In Homo sapiens (humans), the gene exhibits high levels of expression (in RPKM) in the colon, fat, placenta, prostate, and thyroid, as determined through quantitative transcriptomic analysis (RNA-Seq) with the following respective values: 12.598, 11.727, 10.978, 11.277, and 13.511. During human fetal development, the gene exhibits the highest levels of expression in the intestine at 20 weeks and the lungs at 17 weeks, as determined through the use of circular RNA with the following respective mean RPKM values: 5.066 and 4.365. The sequencing of RNA from 20 human tissues showed the highest levels of FAM120AOS expression in the placenta, prostate, and thyroid, with respective mean RPKM values of 7.057, 3.978, and 4.396. Transcription profiling through high throughput sequencing of both individual and mixtures of 16 human tissues RNA also found high levels of FAM120AOS gene expression in the thyroid, with a mean RPKM of 9.518.

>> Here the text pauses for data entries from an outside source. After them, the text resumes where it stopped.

(** The column [get_target_document_column] gives for section [k] of a line
    lies in that section, before its end when the section is not the last,
    and is no further right than [x]. *)
Lemma target_column_in_section width document line_index line k x tab_width :
  0 < tab_width ->
  0 <= line_index ->
  nth_error document (Z.to_nat line_index) = Some line ->
  sane_offsets (Rich.strip_control_codes line)
    (WrappedDocument.wrap_offsets_of divide_line width line) ->
  0 <= k <= Py.len (WrappedDocument.wrap_offsets_of divide_line width line) ->
  let offs := WrappedDocument.wrap_offsets_of divide_line width line in
  let text := Rich.strip_control_codes line in
  let start := nth (Z.to_nat k) (0 :: offs) 0 in
  let stop := nth (Z.to_nat k) (offs ++ [Py.len text]) 0 in
  exists column,
    get_target_document_column document (index width document)
      line_index x k tab_width = inr column
    /\ WrappedDocument.get_sections document (index width document) line_index
       = inr (Rich.divide text offs)
    /\ start <= column <= stop
    /\ (k < Py.len offs -> column < stop)
    /\ (0 <= x -> column_x (Py.slice text start stop) tab_width (column - start) <= x).
Proof.
  intros Htab Hli Hnth Hsane Hk offs text start stop.
  change (0 <= k <= Py.len offs) in Hk.
  destruct (section_of_row text offs k Hsane Hk)
    as (Hstart & Hstop & Hlt & _ & Gsection & Gsum & _).
  fold start stop in Hstart, Hstop, Hlt, Gsection, Gsum.
  assert (nth_error (offsets width document) (Z.to_nat line_index) = Some offs) as Hoffs
    by (unfold offsets_of; rewrite nth_error_map, Hnth; reflexivity).
  assert (WrappedDocument.get_sections document (index width document) line_index
          = inr (Rich.divide text offs)) as Gsections.
  { unfold WrappedDocument.get_sections, index_of, Document.get_line, Document.lines.
    cbn [WrappedDocument._wrap_offsets].
    rewrite (getitem_nth_error _ _ _ Hli Hoffs). cbn [Py.bind].
    rewrite (getitem_nth_error _ _ _ Hli Hnth). reflexivity. }
  destruct (slice_inside text start stop ltac:(lia) ltac:(lia)) as [_ Hseclen].
  set (section := Py.slice text start stop) in *.
  destruct (cell_width_to_column_index_bounds section x tab_width) as [Hc Hcx].
  set (c := (Stops.cell_width_to_column_index cell_size) section x tab_width) in *.
  unfold WrappedDocument.get_target_document_column.
  rewrite Gsections. cbn [Py.bind]. rewrite Gsection. cbn [Py.bind Py.ret].
  rewrite cell_width_to_column_index_returns by lia. cbn [Py.bind Py.ret].
  rewrite Gsum, len_divide. fold c.
  destruct (Z.eqb_spec k (Py.len offs + 1 - 1)) as [Hlast|Hne]; cbn [negb andb].
  - eexists. split; [reflexivity|]. split; [reflexivity|]. split; [lia|].
    split; [lia|]. intros Hx. replace (start + c - start) with c by lia. auto.
  - destruct (Z.eqb_spec k (-1)); cbn [negb]; [lia|].
    specialize (Hlt ltac:(lia)).
    eexists. split; [reflexivity|]. split; [reflexivity|]. split; [lia|].
    split; [lia|]. intros Hx. specialize (Hcx Hx).
    pose proof (column_x_monotone section tab_width
                  (Z.min (start + c) (start + Py.len section - 1) - start) c
                  ltac:(lia) ltac:(lia)).
    lia.
Qed.
Lemma parse_address_convention_witness :
  _parse_address 17 = (coil, 17) /\
  _parse_address 10005 = (discrete, 4) /\
  _parse_address 30001 = (input, 0) /\
  _parse_address 49999 = (holding, 9998) /\
  _parse_address 10000 = (holding, 10000) /\
  _parse_address (-3) = (holding, -3).
Proof.
  split; [| split; [| split; [| split; [| split]]]].
  - apply (proj1 (parse_address_convention 17)). lia.
  - apply (proj1 (proj2 (parse_address_convention 10005))). lia.
  - apply (proj1 (proj2 (proj2 (parse_address_convention 30001)))). lia.
  - apply (proj1 (proj2 (proj2 (proj2 (parse_address_convention 49999))))). lia.
  - apply (proj2 (proj2 (proj2 (proj2 (parse_address_convention 10000))))). lia.
  - apply (proj2 (proj2 (proj2 (proj2 (parse_address_convention (-3)))))). lia.
Defined.

End ParseAddress.

(** ** Float byte orders *)

Section ByteOrders.
Import ModbusService.

Lemma pack_H_in_range (e : endianness) (v : Z) :
  0 <= v < 65536 ->
  pack_H e v = Ret (match e with
                    | BigEndian => [hi v; lo v]
                    | LittleEndian => [lo v; hi v]
                    end).
Proof.
  intros Hv. unfold pack_H.
  destruct (Z.leb_spec 0 v), (Z.leb_spec v 65535); try lia.
  destruct e; reflexivity.
Qed.

Lemma hi_lo_bytes (v : Z) :
  0 <= v < 65536 -> 0 <= hi v < 256 /\ 0 <= lo v < 256 /\ v = 256 * hi v + lo v.
Proof.
  intros Hv. unfold hi, lo.
  rewrite Z.shiftr_div_pow2 by lia.
  change 255 with (Z.ones 8). rewrite Z.land_ones by lia.
  change (2 ^ 8) with 256.
  pose proof (Z.div_mod v 256 ltac:(lia)).
  pose proof (Z.mod_pos_bound v 256 ltac:(lia)).
  repeat split; try lia.
Qed.

(** C4. For 16-bit registers [R1], [R2], the bytes given to the big-endian
    float decoder are [R1_hi R1_lo R2_hi R2_lo] for ABCD,
    [R2_lo R2_hi R1_lo R1_hi] for DCBA, [R2_hi R2_lo R1_hi R1_lo] for BADC
    and [R1_lo R1_hi R2_lo R2_hi] for CDAB; any other byte order string
    gives the ABCD bytes; and [_registers_to_float] decodes exactly these
    bytes. *)
Theorem float_byte_orders (R1 R2 : Z) :
  0 <= R1 < 65536 -> 0 <= R2 < 65536 ->
  bytes_data R1 R2 "ABCD" = Ret [hi R1; lo R1; hi R2; lo R2] /\
  bytes_data R1 R2 "DCBA" = Ret [lo R2; hi R2; lo R1; hi R1] /\
  bytes_data R1 R2 "BADC" = Ret [hi R2; lo R2; hi R1; lo R1] /\
  bytes_data R1 R2 "CDAB" = Ret [lo R1; hi R1; lo R2; hi R2] /\
  (forall bo : string,
      bo <> "ABCD" -> bo <> "DCBA" -> bo <> "BADC" -> bo <> "CDAB" ->
      bytes_data R1 R2 bo = Ret [hi R1; lo R1; hi R2; lo R2]) /\
  (forall (bo : string) (rest : list Z),
      exists b, bytes_data R1 R2 bo = Ret b /\
                _registers_to_float (R1 :: R2 :: rest) bo = unpack_f b) /\
  (0 <= hi R1 < 256 /\ 0 <= lo R1 < 256 /\ R1 = 256 * hi R1 + lo R1) /\
  (0 <= hi R2 < 256 /\ 0 <= lo R2 < 256 /\ R2 = 256 * hi R2 + lo R2).
Proof.
  intros H1 H2.
  assert (Hbe : pack_HH BigEndian R1 R2 = Ret [hi R1; lo R1; hi R2; lo R2])
    by (unfold pack_HH; rewrite !pack_H_in_range by lia; reflexivity).
  assert (Hle : pack_HH LittleEndian R1 R2 = Ret [lo R1; hi R1; lo R2; hi R2])
    by (unfold pack_HH; rewrite !pack_H_in_range by lia; reflexivity).
  assert (Hbe' : pack_HH BigEndian R2 R1 = Ret [hi R2; lo R2; hi R1; lo R1])
    by (unfold pack_HH; rewrite !pack_H_in_range by lia; reflexivity).
  assert (Hle' : pack_HH LittleEndian R2 R1 = Ret [lo R2; hi R2; lo R1; hi R1])
    by (unfold pack_HH; rewrite !pack_H_in_range by lia; reflexivity).
  split; [exact Hbe |]. split; [exact Hle' |]. split; [exact Hbe' |].
  split; [exact Hle |]. split; [| split; [| split]].
  - intros bo Ha Hd Hb Hc. unfold bytes_data.
    apply String.eqb_neq in Ha, Hd, Hb, Hc. rewrite Ha, Hd, Hb, Hc. exact Hbe.
  - intros bo rest. unfold _registers_to_float.
    assert (Hex : exists b, bytes_data R1 R2 bo = Ret b).
    { unfold bytes_data.
      repeat match goal with
        | |- context [String.eqb ?x ?y] => destruct (String.eqb x y)
        end; eauto. }
    destruct Hex as [b Hb]. exists b. rewrite Hb. split; reflexivity.
  - apply hi_lo_bytes. exact H1.
  - apply hi_lo_bytes. exact H2.
Qed.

Transcript level regulation 

There are 4 large stem loops present in the 5' UTR of the human FAM120AOS protein 1. There are 8 miRNA binding sites identified for the human FAM120AOS protein 1.

Protein level regulation 
The K-NN prediction results for the human FAM120AOS protein 1 predicted it to be present in the nucleus of cells. There is a possible transmembrane domain for the protein, present from amino acid position 131-148.

Homology/evolution 
There were no paralogs identified for human FAM120AOS. The most distant homolog for human FAM120AOS detectable is the Microcebus murinus, with a 61.17% sequence identity to the human protein. There was a total of 11 orthologs identified for human FAM120AOS protein 1. No proteins with homologous domains to the human FAM120AOS sequence were identified. FAM120AOS seems to be evolving at a moderate rate, in between that of cytochrome c and fibrinogen alpha.

Function/biochemistry 
The function and biochemistry of the human FAM120AOS protein are currently unknown. The single nucleotide polymorphisms (SNPs) did not show any mutations in conserved amino acids, so it is lis likely that two copies of the FAM120AOS gene are necessary for proper function.

Interacting proteins 
The FAM120AOS protein is physically associated with the following proteins: MDFI, ELAV1, TRIM25, and APEX1.

Clinical significance 
A missense mutation in the FAM120AOS protein from amino acid threonine at position 248 to isoleucine (T248I) has been linked in one whole-of-exome sequencing study to: coarse facial features, scoliosis, pectus excavatum, skin laxity, hypotonia, GERD, hyperreactive airway disease, and undescended testicles.